§ **Work instructions**
Beneath this instruction is a listing; print exactly the lines in it starting at the line that contains "- exists ∅." and going through the line that contains "cj_value : at_ref i h = Some v;".

§ **Records for this exercise**

··········

Lemma struct_copied {T} (fs : list (member T)) h h' v v' t L :
  observe_struct fs h v = Some (t, L) -> Forall (member_copied h h' v v') fs ->
  fresh_copy (H:=struct_shape fs) h h' v v'.
Proof.
  unfold observe_struct. intros E Hall.
  destruct (observe_members h v fs) as [[ts L0]|] eqn:Em; simpl in E; [|done].
  assert (exists L', observe_members h' v' fs = Some (ts, L') /\ L' ## dom h) as (L' & E' & Hd).
  { clear E. revert ts L0 Em. induction Hall as [|f fs Hf _ IH]; intros ts L0.
    - intros [= <- <-]. exists ∅. split; [done|set_solver].
    - rewrite observe_members_cons. intros (t1 & L1 & ts' & L2 & E1 & E2 & -> & ->).
      destruct (IH ts' L2 E2) as (L' & E' & Hd).
      assert (exists L1', observe_member h' v' f = Some (t1, L1') /\ L1' ## dom h) as (L1' & E1' & Hd1).
      { destruct f as [enc|A HA get]; simpl in *.
        - exists ∅. rewrite Hf. injection E1 as <- _. split; [done|set_solver].
        - destruct Hf as (t2 & L2' & L3 & F1 & F2 & F3). rewrite E1 in F1. injection F1 as <- <-. by exists L3. }
      exists (L1' ∪ L'). split; [|set_solver]. apply observe_members_cons. by exists t1, L1', ts', L'. }
  exists (TStruct ts), L0, L'. simpl. unfold observe_struct. by rewrite Em, E'.
Qed.

(** The two variables of a call, and what is known of them. *)
Record copy_job {T} `{Shape C T} (i o : ref C T) (h : heap C) (v : T) (t : tree) (L : gset loc) (c : C) (w : T) : Prop := {
  cj_in : lawful i;
  cj_out : lawful o;
  cj_value : at_ref i h = Some v;
  cj_seen : observe h v = Some (t, L);
  cj_cell : h !! rloc o = Some c;
  cj_target : rget o c = Some w;
  cj_apart : rloc o <> rloc i;
  cj_unseen : rloc o ∉ L
}.

(** The rest of a call completes the copy. *)
Definition completes {T} `{Shape C T} (o : ref C T) (c : C) (h : heap C) (v : T) (rest : M (heap C) unit) (m : heap C) : Prop :=
  exists v' h', rest m = (Ok tt, <[rloc o := rset o v' c]> h') /\ h ⊆ h' /\ fresh_copy h h' v v'.

Lemma Copies_intro {T} `{Shape C T} (body : ref C T -> ref C T -> M (heap C) unit) :
  (forall i o h v t L c w, copy_job i o h v t L c w -> completes o c h v (body i o) h) -> Copies body.
Proof. intros Hb i o h v t L c w ?????????. by eapply Hb. Qed.

Lemma completes_last {T} `{Shape C T} o c h (v : T) rest m :
  completes o c h v (_ ← rest; mret tt) m -> completes o c h v rest m.
Proof.
  unfold completes, mbind, M_bind, mret, M_ret. intros (v' & h' & E & Hs). exists v', h'. split; [|done].
  destruct (rest m) as [[[]|e|p] m']; done.
Qed.

Lemma completes_assign {T} `{Shape C T} i o h (v : T) t L c w rest :
  copy_job i o h v t L c w ->
  (forall m, copying o c h h v m -> completes o c h v rest m) -> completes o c h v (_ ← assign i o; rest) h.
Proof.
  intros J Hr. destruct (Hr (<[rloc o := rset o v c]> h)) as (v' & h' & E & Hs); [done|].
  exists v', h'. split; [|done]. unfold mbind, M_bind.
  rewrite (assign_at i o h v c (cj_value _ _ _ _ _ _ _ _ J) (cj_cell _ _ _ _ _ _ _ _ J)). exact E.
Qed.

Lemma completes_part {T} (fs : list (member T)) {A} {HA : Shape C A} (get : T -> A) set body i o h v t L c w hk vk m rest :
  copy_job (H:=struct_shape fs) i o h v t L c w -> copying o c h hk vk m ->
  Finishes body -> lens get set -> Part get ∈ fs -> get vk = get v ->
  (forall a hk' m', copying o c h hk' (set a vk) m' -> hk ⊆ hk' -> fresh_copy h hk' (get v) a ->
     completes (H:=struct_shape fs) o c h v rest m') ->
  completes (H:=struct_shape fs) o c h v (_ ← body (field i get set) (field o get set); rest) m.
Proof.
  intros J Hm Hb Hl Hin Hk Hr. destruct (observe_part get fs h v t L (cj_seen _ _ _ _ _ _ _ _ J) Hin) as (t' & L' & E & HL).
  destruct J as [Ji Jo Jv Js Jc Jw Ja Ju].
  destruct (finish_field get set body i o c h hk v vk w t' L' m Hb Hl Ji Jo Jc Jw Jv Ja E) as (a & hk' & m' & E' & Hm' & Hs & Hf);
    [by intros ?%HL|done|done|].
  destruct (Hr a hk' m' Hm' Hs Hf) as (v' & h' & E'' & H'). exists v', h'. split; [|done].
  unfold mbind, M_bind. by rewrite E'.
Qed.

Lemma completes_done {T} (fs : list (member T)) i o h v t L c w hk vk m :
  copy_job (H:=struct_shape fs) i o h v t L c w -> copying o c h hk vk m ->
  Forall (member_copied h hk v vk) fs -> completes (H:=struct_shape fs) o c h v (mret tt) m.
Proof.
  intros J [-> Hs] Hall. exists vk, hk. split; [done|]. split; [done|].
  eapply struct_copied; [exact (cj_seen _ _ _ _ _ _ _ _ J)|exact Hall].
Qed.
End copies.

(** * Pointers and slices *)

Section indirections.
Context {C : Type}.

Lemma observe_pointer_Some `{Cell C T, Shape C T} h l t L :
  observe_pointer h (Addr l : ptr T) = Some (t, L) ->
  exists c v t' L', h !! l = Some c /\ proj c = Some v /\ observe h v = Some (t', L') /\ t = TPtr t' /\ L = {[l]} ∪ L'.
Proof.
  simpl. destruct (h !! l) as [c|] eqn:Ec; simpl; [|done]. destruct (proj c) as [v|] eqn:Ep; simpl; [|done].
  destruct (observe h v) as [[t1 L1]|] eqn:Ev; simpl; [|done]. intros [= <- <-]. by exists c, v, t1, L1.
Qed.

Lemma observe_slice_Some `{Cell C (list T), Shape C T} h (s : slice T) t L :
  observe_slice h (Some s) = Some (t, L) ->
  exists c vs ts L', h !! sl_array s = Some c /\ proj c = Some vs /\ sl_off s + sl_len s <= length vs /\
    observe_list h (elements_of s vs) = Some (ts, L') /\ t = TList ts /\ L = {[sl_array s]} ∪ L'.
Proof.
  simpl. destruct (h !! sl_array s) as [c|] eqn:Ec; simpl; [|done]. destruct (proj c) as [vs|] eqn:Ep; simpl; [|done].
  case_decide; [|done]. destruct (observe_list h _) as [[ts L1]|] eqn:Ev; simpl; [|done].
  intros [= <- <-]. by exists c, vs, ts, L1.
Qed.

Lemma at_ref_set {T} (o : ref C T) h c v w :
  lawful o -> rget o c = Some w -> at_ref o (<[rloc o := rset o v c]> h) = Some v.
Proof. intros Ho Hw. unfold at_ref. rewrite lookup_insert_eq. simpl. by eapply get_set. Qed.

Lemma at_deref `{Cell C T} l h c v : h !! l = Some c -> proj c = Some v -> at_ref (deref (T:=T) l) h = Some v.
Proof. unfold at_ref. simpl. by intros ->. Qed.

(** Nothing to be done for nil: the shallow copy is nil. *)
Lemma finish_nil {T} `{Shape C T} (o : ref C T) h c v :
  lawful o -> h !! rloc o = Some c -> rget o c = Some v -> observe h v = Some (TNil, ∅) ->
  completes o c h v (mret tt) h.
Proof.
  intros Ho Hc Hw Hv. exists v, h. split; [|split; [done|by exists TNil, ∅, ∅]].
  unfold mret, M_ret. rewrite (set_id o Ho c v) by done. by rewrite insert_id.
Qed.

(** The state after a new cell [l] was stored in [o]. *)
Lemma stored_new {T} (o : ref C T) h c w z v l :
  lawful o -> h !! rloc o = Some c -> rget o c = Some w -> h !! l = None ->
  store o v (<[l := z]> h) = (Ok tt, <[rloc o := rset o v c]> (<[l := z]> h)) /\
  h ⊆ <[l := z]> h /\ rloc o <> l.
Proof.
  intros Ho Hc Hw Hl. assert (rloc o <> l) as Hne by congruence. split_and!; [|by apply insert_subseteq|done].
  apply store_at. by rewrite lookup_insert_ne.
Qed.

Lemma copy_pointer_copies `{Cell C T, Shape C T} (zero : T) body : Copies body -> Finishes (copy_pointer zero body).
Proof.
  intros Hb i o h p t L c w Hi Ho Hv Hobs Hc Hw Hsh Hne HL. rewrite (Hsh eq_refl) in Hw. clear Hsh w.
  unfold copy_pointer, mbind at 1, M_bind at 1. rewrite (load_at _ _ _ Hv). destruct p as [|l].
  { by apply finish_nil. }
  apply observe_pointer_Some in Hobs as (cl & v & t' & L' & Hl & Hp & Hobs & -> & ->).
  set (n := fresh_loc h). pose proof (fresh_loc_fresh h : h !! n = None) as Hn.
  destruct (stored_new o h c _ (inj zero) (Addr n) n Ho Hc Hw Hn) as (Es & Hsub & Hon).
  set (m := <[rloc o := rset o (Addr n) c]> (<[n := inj zero]> h)) in *.
  unfold mbind at 1, M_bind at 1, new. fold n. unfold mbind at 1, M_bind at 1. rewrite Es.
  assert (at_ref i m = Some (Addr l)) as Hi'.
  { unfold m. rewrite at_ref_insert by done. by eapply at_ref_mono. }
  unfold mbind at 1, M_bind at 1. rewrite (load_at _ _ _ Hi').
  unfold mbind at 1, M_bind at 1. rewrite (load_at o m (Addr n) (at_ref_set o _ c (Addr n) _ Ho Hw)).
  assert (l <> n) as Hln by congruence. assert (n ∉ L') as HnL by (intros Hin; apply (observe_dom _ _ _ _ Hobs), elem_of_dom in Hin as [? ?]; congruence).
  destruct (Hb (deref l) (deref n) m v t' L' (inj zero) zero) as (v' & h' & E & Hs' & Hf); simpl; try done.
  - apply lawful_deref.
  - apply lawful_deref.
  - eapply at_deref; [|exact Hp]. unfold m. rewrite !lookup_insert_ne by (set_solver || done). done.
  - unfold m. apply observe_insert; [set_solver|]. by apply observe_insert.
  - unfold m. by rewrite lookup_insert_ne, lookup_insert_eq by done.
  - apply proj_inj.
  - rewrite E. exists (Addr n), (<[rloc o := c]> (<[n := inj v']> h')). simpl.
    assert (h' !! rloc o = Some (rset o (Addr n) c)) as Ho' by (eapply lookup_weaken; [|exact Hs']; by apply lookup_insert_eq).
    split; [|split].
    + f_equal. rewrite insert_insert_eq. symmetry. apply insert_id. by rewrite lookup_insert_ne.
    + apply map_subseteq_spec. intros k x Hx. destruct (decide (k = rloc o)) as [->|Hk]; [rewrite lookup_insert_eq; congruence|].
      destruct (decide (k = n)) as [->|Hk2]; [congruence|]. rewrite !lookup_insert_ne by done.
      eapply lookup_weaken; [|exact Hs']. unfold m. by rewrite !lookup_insert_ne.
    + destruct Hf as (t1 & L1 & L2 & E1 & E2 & Hd).
      assert (observe m v = Some (t', L')) as Hm by (unfold m; apply observe_insert; [set_solver|]; by apply observe_insert).
      rewrite Hm in E1. injection E1 as <- <-. unfold m in Hd. rewrite !dom_insert in Hd.
      exists (TPtr t'), ({[l]} ∪ L'), ({[n]} ∪ L2). simpl. rewrite Hl. simpl. rewrite Hp. simpl. rewrite Hobs. simpl.
      split; [done|]. rewrite lookup_insert_ne, lookup_insert_eq by done. simpl. rewrite proj_inj. simpl.
      rewrite (observe_insert _ _ _ _ t' L2), ?E2 by (try apply observe_insert; set_solver).
      split; [done|]. apply disjoint_union_l. split; [|set_solver]. apply not_elem_of_dom in Hn. set_solver.
Qed.

(** Copies of the elements of a slice, cell [n] being the new array. *)
Definition element_copied `{Shape C T} (h hk : heap C) (n : loc) (x y : T) : Prop :=
  exists t L L', observe h x = Some (t, L) /\ observe hk y = Some (t, L') /\ L' ## {[n]} ∪ dom h.

Lemma elements_copied_list `{Shape C T} h hk n xs ys ts L :
  Forall2 (element_copied h hk n) xs ys -> observe_list h xs = Some (ts, L) ->
  exists L', observe_list hk ys = Some (ts, L') /\ L' ## {[n]} ∪ dom h.
Proof.
  intros Hf. revert ts L. induction Hf as [|x y xs ys Hxy _ IH]; intros ts L.
  - intros [= <- <-]. exists ∅. split; [done|set_solver].
  - rewrite observe_list_cons. intros (t & L1 & ts' & L2 & E1 & E2 & -> & ->).
    destruct (IH ts' L2 E2) as (L' & E' & Hd). destruct Hxy as (t1 & L3 & L4 & F1 & F2 & F3).
    rewrite E1 in F1. injection F1 as <- <-. exists (L4 ∪ L'). split; [|set_solver].
    apply observe_list_cons. by exists t, L4, ts', L'.
Qed.

Lemma element_at `{Cell C (list T)} (r : ref C (slice_value T)) h s k :
  at_ref r h = Some (Some s) -> k < sl_len s -> element r k h = (Ok (index (sl_array s) (sl_off s + k)), h).
Proof. intros Hr Hk. unfold element, mbind, M_bind. rewrite (load_at _ _ _ Hr). by rewrite decide_True. Qed.

(** An element's copy stays what it is while the array is filled and memory grows. *)
Lemma element_copied_mono `{Shape C T} h hk hk' n (x y : T) :
  element_copied h hk n x y -> (forall l, l <> n -> is_Some (hk !! l) -> hk' !! l = hk !! l) -> element_copied h hk' n x y.
Proof.
  intros (t & L & L' & E & E' & Hd) Hk. exists t, L, L'. split_and!; [done| |done].
  eapply observe_local; [done|]. intros l Hl. apply Hk; [set_solver|].
  apply (observe_dom _ _ _ _ E') in Hl. by apply elem_of_dom in Hl.
Qed.

Section loop.
Context `{Cell C (list T), Shape C T} (body : ref C T -> ref C T -> M (heap C) unit) (body_copies : Copies body).
Context (i o : ref C (slice_value T)) (h : heap C) (c : C) (w : slice_value T) (s : slice T) (vs : list T) (cs : C) (n : loc).
Context (Hi : lawful i) (Ho : lawful o) (Hv : at_ref i h = Some (Some s)) (Hc : h !! rloc o = Some c) (Hw : rget o c = Some w).
Context (Hne : rloc o <> rloc i) (Hcs : h !! sl_array s = Some cs) (Hvs : proj cs = Some vs).
Context (Hlen : sl_off s + sl_len s <= length vs) (Hos : rloc o <> sl_array s) (Hn : h !! n = None).
Context (Helem : forall k x, k < sl_len s -> vs !! (sl_off s + k) = Some x ->
  exists t L, observe h x = Some (t, L) /\ rloc o ∉ L).

Definition new_slice : slice_value T := Some (mkSlice n 0 (sl_len s)).

(** After [k] rounds. *)
Record filling (k : nat) (hk : heap C) (ys : list T) : Prop := {
  fl_old : h ⊆ hk;
  fl_array : hk !! n = Some (inj ys);
  fl_length : length ys = sl_len s;
  fl_done j x y : j < k -> vs !! (sl_off s + j) = Some x -> ys !! j = Some y -> element_copied h hk n x y
}.

Lemma filling_step k hk ys :
  filling k hk ys -> k < sl_len s ->
  exists hk' ys', body (index (sl_array s) (sl_off s + k)) (index n (0 + k)) (<[rloc o := rset o new_slice c]> hk)
    = (Ok tt, <[rloc o := rset o new_slice c]> hk') /\ filling (S k) hk' ys'.
Proof.
  intros [Hold Harr Hl Hdone] Hk. set (m := <[rloc o := rset o new_slice c]> hk).
  destruct (lookup_lt_is_Some_2 vs (sl_off s + k)) as [x Hx]; [lia|].
  destruct (lookup_lt_is_Some_2 ys k) as [y0 Hy0]; [lia|].
  destruct (Helem k x Hk Hx) as (t & L & Hobs & HL). assert (rloc o <> n) as Hon by congruence.
  assert (sl_array s <> n) as Hsn by congruence.
  assert (n ∉ L) as HnL by (intros Hin; apply (observe_dom _ _ _ _ Hobs), elem_of_dom in Hin as [? ?]; congruence).
  assert (observe m x = Some (t, L)) as Hm by (apply observe_insert; [done|by eapply observe_mono]).
  destruct (body_copies (index (sl_array s) (sl_off s + k)) (index n k) m x t L (inj ys) y0) as (y & h' & E & Hs & Hf); simpl; try done.
  - apply lawful_index.
  - apply lawful_index.
  - unfold at_ref, m. simpl. rewrite lookup_insert_ne by done. rewrite (lookup_weaken _ _ _ _ Hcs Hold). simpl. by rewrite Hvs.
  - unfold m. by rewrite lookup_insert_ne.
  - by rewrite proj_inj.
  - simpl in E. rewrite proj_inj in E.
    assert (forall l z, hk !! l = Some z -> l <> n -> (<[rloc o := c]> (<[n := inj (<[k := y]> ys)]> h')) !! l = Some z) as Hgrow.
    { intros l z Hz Hln. destruct (decide (l = rloc o)) as [->|Hlo].
      - rewrite lookup_insert_eq. by rewrite (lookup_weaken _ _ _ _ Hc Hold) in Hz.
      - rewrite !lookup_insert_ne by done. eapply lookup_weaken; [|exact Hs]. unfold m. by rewrite lookup_insert_ne. }
    exists (<[rloc o := c]> (<[n := inj (<[k := y]> ys)]> h')), (<[k := y]> ys). split; [|split].
    + rewrite E. f_equal. rewrite insert_insert_eq. symmetry. apply insert_id. rewrite lookup_insert_ne by done.
      eapply lookup_weaken; [|exact Hs]. apply lookup_insert_eq.
    + apply map_subseteq_spec. intros l z Hz. apply Hgrow; [by eapply lookup_weaken|congruence].
    + by rewrite lookup_insert_ne, lookup_insert_eq by done.
    + by rewrite length_insert.
    + intros j xj yj Hj Hxj Hyj. destruct (decide (j = k)) as [->|Hjk].
      * rewrite list_lookup_insert_eq in Hyj by lia. injection Hyj as <-. assert (xj = x) as -> by congruence.
        destruct Hf as (t1 & L1 & L2 & E1 & E2 & Hd). rewrite Hm in E1. injection E1 as <- <-.
        exists t, L, L2. split; [done|]. unfold m in Hd. rewrite dom_insert in Hd.
        assert (n ∈ dom hk /\ dom h ⊆ dom hk) as [? ?] by (split; [by apply elem_of_dom; eexists|by apply subseteq_dom]).
        split; [|set_solver]. apply observe_insert; [set_solver|]. apply observe_insert; [set_solver|done].
      * rewrite list_lookup_insert_ne in Hyj by done. eapply element_copied_mono; [apply (Hdone j); [lia|done|done]|].
        intros l Hln [z Hz]. rewrite Hz. by apply Hgrow.
Qed.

··········

§ **Response to this exercise**
        - exists ∅. rewrite Hf. injection E1 as <- _. split; [done|set_solver].
        - destruct Hf as (t2 & L2' & L3 & F1 & F2 & F3). rewrite E1 in F1. injection F1 as <- <-. by exists L3. }
      exists (L1' ∪ L'). split; [|set_solver]. apply observe_members_cons. by exists t1, L1', ts', L'. }
  exists (TStruct ts), L0, L'. simpl. unfold observe_struct. by rewrite Em, E'.
Qed.

(** The two variables of a call, and what is known of them. *)
Record copy_job {T} `{Shape C T} (i o : ref C T) (h : heap C) (v : T) (t : tree) (L : gset loc) (c : C) (w : T) : Prop := {
  cj_in : lawful i;
  cj_out : lawful o;
  cj_value : at_ref i h = Some v;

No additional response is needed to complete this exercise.